- ABOUT THIS EXERCISE: Retype the tail of the data exactly, starting at the line containing "as (ret & s' & H1 & _ & H2)." and stopping at the last line.

Collected data entries
_ _ _ _ _

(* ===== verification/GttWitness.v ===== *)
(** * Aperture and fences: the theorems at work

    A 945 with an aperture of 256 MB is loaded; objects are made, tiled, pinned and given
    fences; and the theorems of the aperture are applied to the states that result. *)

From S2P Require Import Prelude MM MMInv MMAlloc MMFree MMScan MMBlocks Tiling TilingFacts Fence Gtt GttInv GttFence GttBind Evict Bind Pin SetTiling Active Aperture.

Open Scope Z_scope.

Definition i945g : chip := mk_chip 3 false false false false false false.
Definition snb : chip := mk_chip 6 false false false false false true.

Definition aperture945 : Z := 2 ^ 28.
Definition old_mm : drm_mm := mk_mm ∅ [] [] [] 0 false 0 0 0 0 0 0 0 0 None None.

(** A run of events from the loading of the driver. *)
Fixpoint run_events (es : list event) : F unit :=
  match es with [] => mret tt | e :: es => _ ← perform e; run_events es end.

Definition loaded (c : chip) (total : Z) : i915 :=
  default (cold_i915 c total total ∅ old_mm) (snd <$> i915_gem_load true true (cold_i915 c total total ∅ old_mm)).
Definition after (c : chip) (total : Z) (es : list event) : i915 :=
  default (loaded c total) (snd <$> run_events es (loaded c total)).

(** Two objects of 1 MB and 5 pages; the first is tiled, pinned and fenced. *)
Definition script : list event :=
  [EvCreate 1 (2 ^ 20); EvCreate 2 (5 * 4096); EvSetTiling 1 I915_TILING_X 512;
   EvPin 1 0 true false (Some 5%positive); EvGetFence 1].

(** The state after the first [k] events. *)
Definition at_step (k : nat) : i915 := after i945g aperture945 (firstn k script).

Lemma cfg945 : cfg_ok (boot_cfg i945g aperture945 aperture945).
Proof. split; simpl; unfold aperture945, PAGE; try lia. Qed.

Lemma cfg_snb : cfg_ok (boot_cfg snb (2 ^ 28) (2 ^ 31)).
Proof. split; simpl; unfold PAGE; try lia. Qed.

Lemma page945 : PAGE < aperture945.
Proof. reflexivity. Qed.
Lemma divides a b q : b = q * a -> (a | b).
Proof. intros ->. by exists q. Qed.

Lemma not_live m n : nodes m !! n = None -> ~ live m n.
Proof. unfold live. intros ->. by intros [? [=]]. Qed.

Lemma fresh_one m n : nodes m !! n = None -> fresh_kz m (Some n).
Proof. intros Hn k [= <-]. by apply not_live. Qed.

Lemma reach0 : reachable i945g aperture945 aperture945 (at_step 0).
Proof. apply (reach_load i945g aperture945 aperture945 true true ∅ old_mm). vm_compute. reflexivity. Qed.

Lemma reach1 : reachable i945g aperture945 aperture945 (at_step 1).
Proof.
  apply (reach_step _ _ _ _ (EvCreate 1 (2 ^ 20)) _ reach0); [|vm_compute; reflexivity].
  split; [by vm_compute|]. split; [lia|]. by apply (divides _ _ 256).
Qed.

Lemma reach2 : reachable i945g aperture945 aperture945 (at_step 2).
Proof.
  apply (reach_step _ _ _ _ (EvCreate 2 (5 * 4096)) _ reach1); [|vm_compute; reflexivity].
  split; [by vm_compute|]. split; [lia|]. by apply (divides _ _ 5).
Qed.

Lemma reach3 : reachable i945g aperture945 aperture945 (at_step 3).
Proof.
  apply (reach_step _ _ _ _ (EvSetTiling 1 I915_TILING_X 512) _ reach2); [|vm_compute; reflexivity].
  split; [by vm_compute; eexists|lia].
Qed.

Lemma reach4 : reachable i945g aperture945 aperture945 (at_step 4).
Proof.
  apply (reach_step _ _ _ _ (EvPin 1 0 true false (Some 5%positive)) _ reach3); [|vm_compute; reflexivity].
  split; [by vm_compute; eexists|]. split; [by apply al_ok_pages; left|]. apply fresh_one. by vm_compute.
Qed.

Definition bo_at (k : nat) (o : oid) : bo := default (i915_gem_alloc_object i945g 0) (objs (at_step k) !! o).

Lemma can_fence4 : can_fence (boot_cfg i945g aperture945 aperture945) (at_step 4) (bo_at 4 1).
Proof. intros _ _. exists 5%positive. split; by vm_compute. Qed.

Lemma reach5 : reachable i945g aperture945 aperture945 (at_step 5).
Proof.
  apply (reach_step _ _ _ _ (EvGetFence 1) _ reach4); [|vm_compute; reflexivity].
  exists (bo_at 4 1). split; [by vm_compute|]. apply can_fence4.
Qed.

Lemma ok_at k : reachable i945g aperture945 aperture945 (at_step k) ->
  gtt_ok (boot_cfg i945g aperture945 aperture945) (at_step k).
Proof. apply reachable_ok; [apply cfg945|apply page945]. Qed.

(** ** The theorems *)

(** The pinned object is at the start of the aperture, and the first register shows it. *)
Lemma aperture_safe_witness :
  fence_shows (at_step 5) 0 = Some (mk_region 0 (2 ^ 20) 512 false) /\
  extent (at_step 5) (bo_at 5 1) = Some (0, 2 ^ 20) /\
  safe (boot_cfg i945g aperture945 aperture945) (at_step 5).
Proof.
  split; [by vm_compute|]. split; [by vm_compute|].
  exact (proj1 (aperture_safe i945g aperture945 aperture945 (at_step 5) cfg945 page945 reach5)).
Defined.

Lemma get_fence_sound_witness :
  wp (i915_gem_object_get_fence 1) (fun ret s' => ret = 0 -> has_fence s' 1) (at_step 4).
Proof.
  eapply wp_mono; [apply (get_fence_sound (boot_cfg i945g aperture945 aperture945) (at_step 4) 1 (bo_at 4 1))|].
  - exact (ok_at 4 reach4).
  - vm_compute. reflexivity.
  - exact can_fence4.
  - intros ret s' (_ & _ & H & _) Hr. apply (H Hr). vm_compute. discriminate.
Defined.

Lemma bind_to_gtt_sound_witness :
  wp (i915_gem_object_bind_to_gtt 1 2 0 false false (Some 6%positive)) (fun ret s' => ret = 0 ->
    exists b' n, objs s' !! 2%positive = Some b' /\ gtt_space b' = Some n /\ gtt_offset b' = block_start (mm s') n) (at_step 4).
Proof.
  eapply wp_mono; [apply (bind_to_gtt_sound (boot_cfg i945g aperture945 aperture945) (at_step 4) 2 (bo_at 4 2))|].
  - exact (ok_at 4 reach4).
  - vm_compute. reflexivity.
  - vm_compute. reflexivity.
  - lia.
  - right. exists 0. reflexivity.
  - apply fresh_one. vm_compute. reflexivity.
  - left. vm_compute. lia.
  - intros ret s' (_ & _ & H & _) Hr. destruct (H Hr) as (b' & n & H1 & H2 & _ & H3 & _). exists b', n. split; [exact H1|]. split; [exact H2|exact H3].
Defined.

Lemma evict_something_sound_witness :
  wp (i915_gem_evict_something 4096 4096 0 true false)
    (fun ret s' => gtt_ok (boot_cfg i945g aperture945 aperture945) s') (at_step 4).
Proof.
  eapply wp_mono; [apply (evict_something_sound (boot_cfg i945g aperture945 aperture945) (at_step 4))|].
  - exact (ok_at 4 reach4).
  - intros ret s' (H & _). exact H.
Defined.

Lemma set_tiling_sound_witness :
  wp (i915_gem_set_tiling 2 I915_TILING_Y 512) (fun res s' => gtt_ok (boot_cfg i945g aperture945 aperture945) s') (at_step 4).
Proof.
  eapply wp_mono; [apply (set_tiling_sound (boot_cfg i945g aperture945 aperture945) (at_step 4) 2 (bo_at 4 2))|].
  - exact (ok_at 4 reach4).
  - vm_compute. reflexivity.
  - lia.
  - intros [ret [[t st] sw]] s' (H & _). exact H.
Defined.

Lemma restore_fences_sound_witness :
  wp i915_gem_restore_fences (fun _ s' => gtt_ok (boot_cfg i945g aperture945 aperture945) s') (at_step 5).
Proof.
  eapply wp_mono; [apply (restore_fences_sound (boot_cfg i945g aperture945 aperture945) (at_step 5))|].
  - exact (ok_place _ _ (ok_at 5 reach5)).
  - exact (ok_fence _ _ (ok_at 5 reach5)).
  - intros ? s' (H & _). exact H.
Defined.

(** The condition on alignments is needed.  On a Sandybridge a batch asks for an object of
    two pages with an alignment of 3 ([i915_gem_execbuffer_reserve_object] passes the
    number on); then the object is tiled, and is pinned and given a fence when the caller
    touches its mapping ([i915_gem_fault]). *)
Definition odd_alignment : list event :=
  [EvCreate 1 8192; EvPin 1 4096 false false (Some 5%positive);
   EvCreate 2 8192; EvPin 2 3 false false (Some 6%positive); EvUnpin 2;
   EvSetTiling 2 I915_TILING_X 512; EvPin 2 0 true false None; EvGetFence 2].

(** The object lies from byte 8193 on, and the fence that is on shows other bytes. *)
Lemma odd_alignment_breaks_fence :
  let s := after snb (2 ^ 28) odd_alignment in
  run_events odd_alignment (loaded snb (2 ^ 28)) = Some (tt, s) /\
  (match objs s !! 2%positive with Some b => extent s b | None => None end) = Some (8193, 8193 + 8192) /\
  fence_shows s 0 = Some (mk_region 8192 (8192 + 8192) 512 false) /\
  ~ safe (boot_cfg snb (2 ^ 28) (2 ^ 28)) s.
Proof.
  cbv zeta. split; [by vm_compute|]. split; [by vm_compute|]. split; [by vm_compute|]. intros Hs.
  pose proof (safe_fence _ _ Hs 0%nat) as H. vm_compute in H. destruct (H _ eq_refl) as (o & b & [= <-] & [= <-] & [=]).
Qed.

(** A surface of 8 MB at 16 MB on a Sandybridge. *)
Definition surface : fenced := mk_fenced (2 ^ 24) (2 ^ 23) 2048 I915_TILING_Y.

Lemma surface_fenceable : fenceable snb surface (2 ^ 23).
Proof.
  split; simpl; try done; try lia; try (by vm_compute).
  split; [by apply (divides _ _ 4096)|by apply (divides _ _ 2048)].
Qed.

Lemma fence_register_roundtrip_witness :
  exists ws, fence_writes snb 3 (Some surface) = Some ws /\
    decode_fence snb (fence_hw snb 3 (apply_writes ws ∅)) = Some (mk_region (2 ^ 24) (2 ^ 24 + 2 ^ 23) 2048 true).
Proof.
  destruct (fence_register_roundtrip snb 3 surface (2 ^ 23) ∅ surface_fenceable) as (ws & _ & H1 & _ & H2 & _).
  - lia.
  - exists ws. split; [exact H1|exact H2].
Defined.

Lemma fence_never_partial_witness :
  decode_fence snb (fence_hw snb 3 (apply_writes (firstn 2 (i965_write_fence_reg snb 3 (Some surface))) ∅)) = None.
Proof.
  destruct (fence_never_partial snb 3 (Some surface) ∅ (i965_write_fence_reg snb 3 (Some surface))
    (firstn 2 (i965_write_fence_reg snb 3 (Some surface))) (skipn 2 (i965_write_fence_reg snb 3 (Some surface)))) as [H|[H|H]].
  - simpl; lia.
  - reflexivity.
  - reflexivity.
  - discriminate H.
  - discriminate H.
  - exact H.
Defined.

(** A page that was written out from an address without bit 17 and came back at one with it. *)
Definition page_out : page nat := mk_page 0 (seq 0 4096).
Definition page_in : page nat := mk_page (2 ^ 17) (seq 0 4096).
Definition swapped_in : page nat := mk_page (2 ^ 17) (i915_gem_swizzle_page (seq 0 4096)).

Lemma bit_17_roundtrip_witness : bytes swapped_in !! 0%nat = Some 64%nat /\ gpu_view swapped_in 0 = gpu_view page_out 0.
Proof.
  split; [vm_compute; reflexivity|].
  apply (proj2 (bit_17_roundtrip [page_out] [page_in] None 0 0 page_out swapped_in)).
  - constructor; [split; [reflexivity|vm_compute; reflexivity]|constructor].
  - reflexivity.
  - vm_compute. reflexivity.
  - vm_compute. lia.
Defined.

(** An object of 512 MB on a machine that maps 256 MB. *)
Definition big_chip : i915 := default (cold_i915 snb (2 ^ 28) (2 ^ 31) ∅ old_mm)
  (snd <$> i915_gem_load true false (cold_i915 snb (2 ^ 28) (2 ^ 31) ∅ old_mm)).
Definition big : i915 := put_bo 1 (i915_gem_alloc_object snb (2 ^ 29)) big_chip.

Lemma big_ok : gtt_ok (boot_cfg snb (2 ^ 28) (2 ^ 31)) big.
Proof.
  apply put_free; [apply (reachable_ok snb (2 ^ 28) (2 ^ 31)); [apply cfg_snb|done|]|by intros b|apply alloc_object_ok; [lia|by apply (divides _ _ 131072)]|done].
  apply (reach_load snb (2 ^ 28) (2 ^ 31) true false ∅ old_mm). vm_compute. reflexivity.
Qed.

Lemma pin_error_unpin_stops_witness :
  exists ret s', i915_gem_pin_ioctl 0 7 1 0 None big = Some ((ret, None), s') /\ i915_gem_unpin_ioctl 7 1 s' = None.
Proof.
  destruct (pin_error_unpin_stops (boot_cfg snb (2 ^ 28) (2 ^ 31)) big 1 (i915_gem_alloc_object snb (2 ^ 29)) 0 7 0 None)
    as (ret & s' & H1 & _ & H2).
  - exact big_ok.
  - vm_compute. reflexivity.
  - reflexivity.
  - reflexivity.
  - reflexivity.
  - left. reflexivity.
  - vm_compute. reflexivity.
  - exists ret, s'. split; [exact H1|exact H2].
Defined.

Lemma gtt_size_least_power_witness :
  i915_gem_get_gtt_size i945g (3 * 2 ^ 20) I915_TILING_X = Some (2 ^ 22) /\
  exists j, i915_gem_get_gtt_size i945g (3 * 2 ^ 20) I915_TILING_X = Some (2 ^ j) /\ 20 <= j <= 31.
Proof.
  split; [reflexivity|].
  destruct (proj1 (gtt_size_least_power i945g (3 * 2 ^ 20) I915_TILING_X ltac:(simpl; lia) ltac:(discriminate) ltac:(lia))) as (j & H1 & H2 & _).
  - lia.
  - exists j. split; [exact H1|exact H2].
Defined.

_ _ _ _ _

- EXERCISE RESPONSE:
    as (ret & s' & H1 & _ & H2).
  - exact big_ok.
  - vm_compute. reflexivity.
  - reflexivity.
  - reflexivity.
  - reflexivity.
  - left. reflexivity.
  - vm_compute. reflexivity.
  - exists ret, s'. split; [exact H1|exact H2].
Defined.

Lemma gtt_size_least_power_witness :
  i915_gem_get_gtt_size i945g (3 * 2 ^ 20) I915_TILING_X = Some (2 ^ 22) /\
  exists j, i915_gem_get_gtt_size i945g (3 * 2 ^ 20) I915_TILING_X = Some (2 ^ j) /\ 20 <= j <= 31.
Proof.
  split; [reflexivity|].
  destruct (proj1 (gtt_size_least_power i945g (3 * 2 ^ 20) I915_TILING_X ltac:(simpl; lia) ltac:(discriminate) ltac:(lia))) as (j & H1 & H2 & _).
  - lia.
  - exists j. split; [exact H1|exact H2].
Defined.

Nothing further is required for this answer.